Il s'agira d'une manœuvre d'une valeur d'environ 18 milliards. Le ministère de l'Économie et des Finances l'a annoncé dans une note à l'issue du Conseil des ministres d'aujourd'hui, mardi 14 octobre, qui a donné son feu vert au document de plan budgétaire. « Nous définirons les détails vendredi », a déclaré le ministre de l'Economie Giancarlo Giorgetti. « La manœuvre des finances publiques intervient dans un contexte où subsistent de forts éléments d'incertitude » estime Giorgetti. « L'engagement du gouvernement, dans ce scénario, est de poursuivre l'action d'une part soutien au pouvoir d’achat des familles, des entreprises et de la sociétéd'autre part pour assurer la soutenabilité des finances publiques« . « Cela – ajoute-t-il selon une note publiée par le Mef à l'issue du MDP – est conforme à la trajectoire des dépenses nettes indiquée dans le plan structurel budgétaire à moyen terme 2025-2029 et confirmée dans le document de programmation des finances publiques 2025 ».
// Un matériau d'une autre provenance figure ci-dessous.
Lemma scan_run d s x i c :
  text d → Z.of_nat (length d) < 2 ^ 32 → text s → 0 ≤ i → drop (Z.to_nat i) (strtok_str c) = s ++ NUL :: x →
  let t := (cut (in_set d) s).1 in let e := i + Z.of_nat (length t) in
  strtok_scan (S (length s)) i (d ++ [NUL]) c =
    Ok (Some (strtok_idx c), mk_strtok (<[Z.to_nat e := NUL]> (strtok_str c)) (e + 1) (strtok_len c)).
Proof.
  intros Hd Hl Hs. revert i. induction Hs as [|a s Ha Hs IH]; intros i Hi Hx; cbv zeta.
  - rewrite (scan_step _ _ _ NUL x) by done. unfold in_set at 1. rewrite bool_decide_true by set_solver.
    simpl. by rewrite Z.add_0_r.
  - rewrite (scan_step _ _ _ a (s ++ NUL :: x)) by done.
    assert (E : in_set (NUL :: d) a = in_set d a).
    { unfold in_set. apply bool_decide_ext. rewrite elem_of_cons. unfold NUL. split; [intros [->|]; [lia|done]|by right]. }
    rewrite E. cbn [cut]. destruct (in_set d a); [simpl; by rewrite Z.add_0_r|].
    assert (Hx' : drop (Z.to_nat (i + 1)) (strtok_str c) = s ++ NUL :: x).
    { replace (Z.to_nat (i + 1)) with (Z.to_nat i + 1)%nat by lia. by rewrite <- drop_drop, Hx. }
    cbn [length]. rewrite (IH (i + 1) ltac:(lia) Hx').
    destruct (cut (in_set d) s) as [t r]. simpl. by replace (i + Z.of_nat (S (length t))) with (i + 1 + Z.of_nat (length t)) by lia.
Qed.

Lemma drop_insert_at {A} i k (l : list A) y : drop i (<[(i + k)%nat := y]> l) = <[k := y]> (drop i l).
Proof. revert l. induction i as [|i IH]; intros [|a l]; try done; simpl. apply IH. Qed.

(** Cutting off one token. *)
Lemma strtok_next d s c fresh :
  text d → Z.of_nat (length d) < 2 ^ 32 → ctx_at c (Some s) →
  ∃ c', strtok_r fresh None (d ++ [NUL]) (Some c) = Ok (Some (strtok_idx c), Some c') ∧
    ctx_at c' (cut (in_set d) s).2 ∧ cstr_at c' (strtok_idx c) (cut (in_set d) s).1 ∧
    length (strtok_str c') = length (strtok_str c) ∧
    strtok_idx c + Z.of_nat (length (cut (in_set d) s).1) < strtok_idx c' ∧
    ∀ i t, cstr_at c i t → i + Z.of_nat (length t) < strtok_idx c → cstr_at c' i t.
Proof.
  intros Hd Hl (Hi & (_ & Hs & x & Hx) & Hlen).
  destruct (cut (in_set d) s) as [t r] eqn:Hcut. destruct (cut_spec _ _ _ _ Hcut) as [_ Hr].
  assert (Hrun := scan_run d s x _ c Hd Hl Hs Hi Hx). cbv zeta in Hrun. rewrite Hcut in Hrun. cbn [fst] in Hrun.
  unfold strtok_r. cbn [mbind res_bind ptr_get mret res_ret].
  replace (Z.to_nat (strtok_len c - strtok_idx c)) with (S (length s)) by lia.
  rewrite Hrun. eexists. split; [done|]. cbn [fst snd strtok_idx strtok_len strtok_str].
  set (k := strtok_idx c) in *. set (str' := <[_ := _]> _).
  assert (Hdrop : drop (Z.to_nat k) str' = <[length t := NUL]> (s ++ NUL :: x)).
  { unfold str'. rewrite <- Hx. unfold token_str. rewrite <- drop_insert_at. do 2 f_equal. lia. }
  assert (Htx : text t ∧ ∃ y, drop (Z.to_nat k) str' = t ++ NUL :: y).
  { rewrite Hdrop. destruct r as [s'|].
    - destruct Hr as (e & _ & ->). apply Forall_app in Hs as [Ht _]. split; [done|]. exists (s' ++ NUL :: x).
      rewrite <- app_assoc. by rewrite insert_app_r_alt, Nat.sub_diag by lia.
    - subst s. split; [done|]. exists x. by rewrite insert_app_r_alt, Nat.sub_diag by lia. }
  split_and!.
  - split; [simpl; lia|]. destruct r as [s'|]; simpl.
    + destruct Hr as (e & _ & ->). apply Forall_app in Hs as [_ Hs]. inversion_clear Hs as [|? ? _ Hs'].
      rewrite length_app in Hlen. simpl in Hlen. split; [|lia]. split; [lia|]. split; [done|]. exists x.
      unfold token_str. simpl. replace (Z.to_nat (k + Z.of_nat (length t) + 1)) with (Z.to_nat k + S (length t))%nat by lia.
      rewrite <- drop_drop, Hdrop, <- app_assoc, insert_app_r_alt, Nat.sub_diag by lia. simpl.
      rewrite cons_middle, app_assoc, drop_app_length'; [done|]. rewrite length_app. simpl. lia.
    + subst s. lia.
  - split; [done|]. exact Htx.
  - apply length_insert.
  - lia.
  - intros i u (Hi0 & Hu & y & Hy) Hlt. split; [done|]. split; [done|]. unfold token_str in *. simpl.
    exists (<[Z.to_nat (k + Z.of_nat (length t)) - Z.to_nat i - S (length u) := NUL]> y)%nat. unfold str'.
    replace (Z.to_nat (k + Z.of_nat (length t))) with (Z.to_nat i + (Z.to_nat (k + Z.of_nat (length t)) - Z.to_nat i))%nat at 1 by lia.
    rewrite drop_insert_at, Hy, insert_app_r_alt by lia. f_equal.
    destruct (_ - _ - length u)%nat as [|n] eqn:En; [lia|]. simpl. f_equal. f_equal. lia.
Qed.

Lemma strtok_end d c fresh :
  ctx_at c None → strtok_r fresh None d (Some c) = Ok (None, Some c).
Proof.
  intros [_ Hl]. unfold strtok_r. cbn [mbind res_bind ptr_get mret res_ret].
  by replace (Z.to_nat (strtok_len c - strtok_idx c)) with O by lia.
Qed.

(** The first call copies the string. *)
Lemma strtok_first f s y d ctx :
  text s → (length s < length (strtok_str f))%nat → Z.of_nat (length (strtok_str f)) < 2 ^ 31 →
  ∃ c, ctx_at c (Some s) ∧ length (strtok_str c) = length (strtok_str f) ∧ strtok_idx c = 0 ∧
    strtok_r (Some f) (Some (s ++ NUL :: y)) d ctx = strtok_r None None d (Some c).
Proof.
  intros Hs Hl Hb. exists (mk_strtok (s ++ NUL :: drop (S (length s)) (strtok_str f)) 0 (Z.of_nat (length s) + 1)).
  split_and!; simpl.
  - split; [simpl; lia|]. split; [|simpl; lia]. split; [simpl; lia|]. split; [done|]. by eexists.
  - rewrite length_app. simpl. rewrite length_drop. lia.
  - done.
  - unfold strtok_r at 1. rewrite strcpy_run, strlen_run by (done || lia). cbn [mbind res_bind ptr_get].
    unfold u32. rewrite Z.mod_small by lia. by rewrite i32_small by lia.
Qed.

(** Calling [strtok_r] with a NULL string until it returns NULL: all tokens
    and the context at the end. *)
Fixpoint tokens_from (n : nat) (delim : list Z) (r : res (option Z * option strtok_ctx)) : res (list Z * option strtok_ctx) :=
  match n with
  | O => Spin
  | S n' =>
      '(t, ctx) ← r;
      match t with
      | None => mret ([], ctx)
      | Some i => '(l, ctx) ← tokens_from n' delim (strtok_r None None delim ctx); mret (i :: l, ctx)
      end
  end.

Lemma tokens_run d n c r :
  text d → Z.of_nat (length d) < 2 ^ 32 → ctx_at c r →
  (match r with Some s => length s + 2 | None => 1 end ≤ n)%nat →
  ∃ ps c', tokens_from n (d ++ [NUL]) (strtok_r None None (d ++ [NUL]) (Some c)) = Ok (ps, Some c') ∧
    Forall2 (cstr_at c') ps match r with Some s => split_by (in_set d) s | None => [] end ∧
    ∀ i t, cstr_at c i t → i + Z.of_nat (length t) < strtok_idx c → cstr_at c' i t.
Proof.
  intros Hd Hl. revert c r. induction n as [|n IH]; intros c r Hc Hn; [destruct r; lia|].
  destruct r as [s|].
  - destruct (strtok_next d s c None Hd Hl Hc) as (c' & -> & Hc' & Ht & _ & Hlt & Hold).
    destruct (cut (in_set d) s) as [t r] eqn:Hcut. cbn [fst snd] in *.
    destruct (IH c' r Hc') as (ps & c'' & Hrun & His & Hold').
    { destruct (cut_spec _ _ _ _ Hcut) as [_ Hr]. destruct r as [s'|]; [|lia].
      destruct Hr as (e & _ & ->). rewrite length_app in Hn. simpl in Hn. lia. }
    exists (strtok_idx c :: ps), c''. cbn [tokens_from mbind res_bind]. rewrite Hrun. split; [done|].
    rewrite split_by_cut, Hcut. split; [|intros; apply Hold'; [by apply Hold|lia]].
    constructor; [by apply Hold'|exact His].
  - exists [], c. rewrite strtok_end by done. split; [done|]. split; [constructor|done].
Qed.

(** [strncmp] is the lexicographic comparison of the first [n] characters of
    two strings, whatever is behind their terminators, and [strcmp] that of
    the whole strings; it returns 0 exactly for equal strings. *)
Theorem strncmp_correct a b x y n :
  text a → text b → 0 ≤ n → Z.of_nat (length a) < 2 ^ 31 → Z.of_nat (length b) < 2 ^ 31 →
  strncmp (a ++ NUL :: x) (b ++ NUL :: y) n = Ok (lexcmp (take (Z.to_nat n) a) (take (Z.to_nat n) b)) ∧
  strcmp (a ++ NUL :: x) (b ++ NUL :: y) = Ok (lexcmp a b) ∧
  (strcmp (a ++ NUL :: x) (b ++ NUL :: y) = Ok 0 ↔ a = b).
Proof.
  intros Ha Hb Hn La Lb. rewrite strncmp_lex, strcmp_lex by (done || lia). split; [done|]. split; [done|].
  rewrite <- lexcmp_eq. split; [by intros [=]|by intros ->].
Qed.

(** [strncpy] copies at most [n] characters and always writes a terminator
    behind them, keeping the rest of the destination; it needs room for the
    terminator even when the count is the size of the destination, and
    otherwise writes outside the array. *)
Theorem strncpy_correct d s x n :
  text s → 0 ≤ n →
  let t := take (Z.to_nat n) s in
  strncpy d (s ++ NUL :: x) n =
    if decide (length t < length d)%nat then Ok (t ++ NUL :: drop (S (length t)) d) else Ub.
Proof. intros. by apply strncpy_run. Qed.

Lemma hex_parse v x : 0 ≤ v < 2 ^ 32 → hstr2u32 ((hex_digit <$> to_hex 8 v) ++ x) 8 = Ok v.
Proof.
  intros Hv. unfold hstr2u32. change (Z.to_nat 8) with 8%nat. rewrite <- (to_hex_length 8 v) at 2.
  rewrite hstr_loop_digits by apply to_hex_digits. change 0 with (u32 0). rewrite fold_u32.
  f_equal. change (u32 (value 16 (to_hex 8 v)) = v). rewrite to_hex_value by (simpl; lia).
  unfold u32. rewrite Z.mod_small; lia.
Qed.

(** Parsing numbers: [hstr2u32] reads back every 32-bit number from its eight
    hexadecimal digits; [str2u32] of decimal digits is their value modulo
    2^32, and 0 when some character is not a digit. *)
Theorem numbers_parse v ds bad x :
  0 ≤ v < 2 ^ 32 → Forall (λ d, 0 ≤ d < 10) ds → ¬ 48 ≤ bad ≤ 57 →
  hstr2u32 ((hex_digit <$> to_hex 8 v) ++ x) 8 = Ok v ∧
  str2u32 ((dec_digit <$> ds) ++ x) (Z.of_nat (length ds)) = Ok (u32 (value 10 ds)) ∧
  ∀ n, Z.of_nat (length ds) < n → str2u32 ((dec_digit <$> ds) ++ bad :: x) n = Ok 0.
Proof.
  intros Hv Hds Hbad. split_and!.
  - by apply hex_parse.
  - unfold str2u32. rewrite Nat2Z.id, str_loop_digits by done. change 0 with (u32 0). by rewrite fold_u32.
  - intros n Hn. unfold str2u32. apply str_loop_bad; [|done|rewrite length_fmap; lia].
    apply Forall_fmap. eapply Forall_impl; [exact Hds|]. intros d Hd. unfold compose, dec_digit. simpl in *. lia.
Qed.

Lemma word_bytes a b c d : 0 ≤ a < 256 → 0 ≤ b < 256 → 0 ≤ c < 256 → 0 ≤ d < 256 →
  bytes_of_u32 (a + 256 * b + 65536 * c + 16777216 * d) = [a; b; c; d] ∧
  big2host (a + 256 * b + 65536 * c + 16777216 * d) = d + 256 * c + 65536 * b + 16777216 * a.
Proof.
  intros Ha Hb Hc Hd.
  assert (Hby : bytes_of_u32 (a + 256 * b + 65536 * c + 16777216 * d) = [a; b; c; d]).
  { unfold bytes_of_u32. cbn [fmap list_fmap]. rewrite !Z.shiftr_div_pow2 by lia.
    change 255 with (Z.ones 8). rewrite !Z.land_ones by lia.
    change (2 ^ (8 * 0)) with 1. change (2 ^ (8 * 1)) with 256. change (2 ^ (8 * 2)) with 65536.
    change (2 ^ (8 * 3)) with 16777216. change (2 ^ 8) with 256. rewrite Z.div_1_r.
    assert (D1 : (a + 256 * b + 65536 * c + 16777216 * d) / 256 = b + 256 * c + 65536 * d)
      by (symmetry; apply (Z.div_unique _ _ _ a); lia).
    assert (D2 : (a + 256 * b + 65536 * c + 16777216 * d) / 65536 = c + 256 * d)
      by (symmetry; apply (Z.div_unique _ _ _ (a + 256 * b)); lia).
    assert (D3 : (a + 256 * b + 65536 * c + 16777216 * d) / 16777216 = d)
      by (symmetry; apply (Z.div_unique _ _ _ (a + 256 * b + 65536 * c)); lia).
    rewrite D1, D2, D3. f_equal; [|f_equal; [|f_equal; [|f_equal]]]; symmetry.
    - apply (Z.mod_unique _ _ (b + 256 * c + 65536 * d)); lia.
    - apply (Z.mod_unique _ _ (c + 256 * d)); lia.
    - apply (Z.mod_unique _ _ d); lia.
    - apply (Z.mod_unique _ _ 0); lia. }
  split; [done|]. unfold big2host. rewrite Hby.
  transitivity (fold_left (λ v d, u32 (u32 (v * 256) + d)) [a; b; c; d] (u32 0)); [cbn [fold_left]|].
  - by rewrite !Z.shiftl_mul_pow2 by lia.
  - rewrite fold_u32. cbn [fold_left]. unfold u32. rewrite Z.mod_small; lia.
Qed.

(** [big2host] reverses the bytes of a word, so doing it twice is the
    identity. *)
Theorem big2host_involutive v : 0 ≤ v < 2 ^ 32 → bytes_of_u32 (big2host v) = rev (bytes_of_u32 v) ∧ big2host (big2host v) = v.
Proof.
  intros Hv. pose proof word_bytes as E.
  assert (Ev : v = v mod 256 + 256 * (v / 256 mod 256) + 65536 * (v / 65536 mod 256) + 16777216 * (v / 16777216)).
  { pose proof (Z.div_mod v 256). pose proof (Z.div_mod (v / 256) 256). pose proof (Z.div_mod (v / 65536) 256).
    rewrite !Z.div_div in * by lia. change (256 * 256) with 65536 in *. change (65536 * 256) with 16777216 in *. lia. }
  destruct (E (v mod 256) (v / 256 mod 256) (v / 65536 mod 256) (v / 16777216)) as [E1 E2];
    try (apply Z.mod_pos_bound; lia); [split; [apply Z.div_pos; lia|apply Z.div_lt_upper_bound; lia]|].
  rewrite <- Ev in E1, E2. rewrite E1, E2.
  destruct (E (v / 16777216) (v / 65536 mod 256) (v / 256 mod 256) (v mod 256)) as [E3 E4];
    try (apply Z.mod_pos_bound; lia); [split; [apply Z.div_pos; lia|apply Z.div_lt_upper_bound; lia]|].
  rewrite E3, E4. done.
Qed.

(** [strtok_r] called until it returns NULL cuts a string of up to 255
    characters at every delimiter: the tokens are the pieces between the
    delimiters, empty ones included, and every token pointer still holds its
    piece after the last call. *)
Theorem strtok_r_splits f s d ctx y :
  text s → text d → (length s < length (strtok_str f))%nat → length (strtok_str f) = Z.to_nat STRLEN →
  Z.of_nat (length d) < 2 ^ 32 →
  ∃ ps c, tokens_from (length s + 2) (d ++ [NUL]) (strtok_r (Some f) (Some (s ++ NUL :: y)) (d ++ [NUL]) ctx) = Ok (ps, Some c) ∧
    Forall2 (cstr_at c) ps (split_by (in_set d) s).
Proof.
  intros Hs Hd Hf Hlen Hl. destruct (strtok_first f s y (d ++ [NUL]) ctx) as (c & Hc & _ & _ & ->); [done|done|rewrite Hlen; done|].
  destruct (tokens_run d (length s + 2) c (Some s)) as (ps & c' & ? & ? & _); naive_solver.
Qed.

Definition fresh0 : strtok_ctx := mk_strtok (replicate 256 7) 0 0.

Lemma text_chars s : forallb (λ c, (0 <? c) && (c <? 256)) s = true → text s.
Proof. intros H. apply Forall_forall. intros c Hc. rewrite forallb_forall in H. apply list_elem_of_In, H in Hc. lia. Qed.

Lemma strncmp_correct_witness :
  strcmp (lit "tmpfs") (lit "tmp") = Ok 1 ∧ strncmp (lit "tmpfs") (lit "tmp") 3 = Ok 0.
Proof.
  destruct (strncmp_correct (chars "tmpfs") (chars "tmp") [] [] 3) as (H1 & H2 & _);
    [by apply text_chars|by apply text_chars|lia|done|done|].
  split; [exact H2|exact H1].
Defined.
« Le pape Léon a fait un miracle », a ensuite plaisanté le ministre de l'Économie, à la sortie du forum Coldiretti, répondant aux journalistes qui lui demandaient des nouvelles de l'avancement de la manœuvre financière. « On ne crée pas de nouvelle dette pour les nouvelles générations : c'est un principe moral avant un principe comptable » ajoute-t-il en revenant sur le thème du Budget.
Première maison hors calcul ISEE
Première maison hors calcul ISEE. Ceci est prévu par la révision de l'ISEE prévue par la Manœuvre, examinée aujourd'hui en Conseil des ministres, selon des sources gouvernementales.
Interventions auprès des familles
Le budget sera exécuté sur environ trois ans 3,5 milliards pour la famille et la lutte contre la pauvreté. Par ailleurs, pour faciliter l'accès à certains services subventionnés, une révision des règles de calcul de l'ISEE est introduite, qui affecte la valeur de la maison et les barèmes d'équivalence, avec des effets globaux de près de 500 millions d'euros par an.
Soins de santé
Aux refinancements, prévus l'an dernier par la loi de finances, qui s'élèvent à plus de 5 milliards pour 2026, 5,7 milliards pour 2027 et près de 7 milliards pour 2028, 2,4 milliards d'euros sont ajoutés pour 2026 et 2,65 milliards pour les deux années suivantes.
Bonus de construction
Les mêmes conditions prévues pour l’année 2025 sont prolongées pour 2026les dispositions concernant la déduction des dépenses engagées pour les interventions en construction.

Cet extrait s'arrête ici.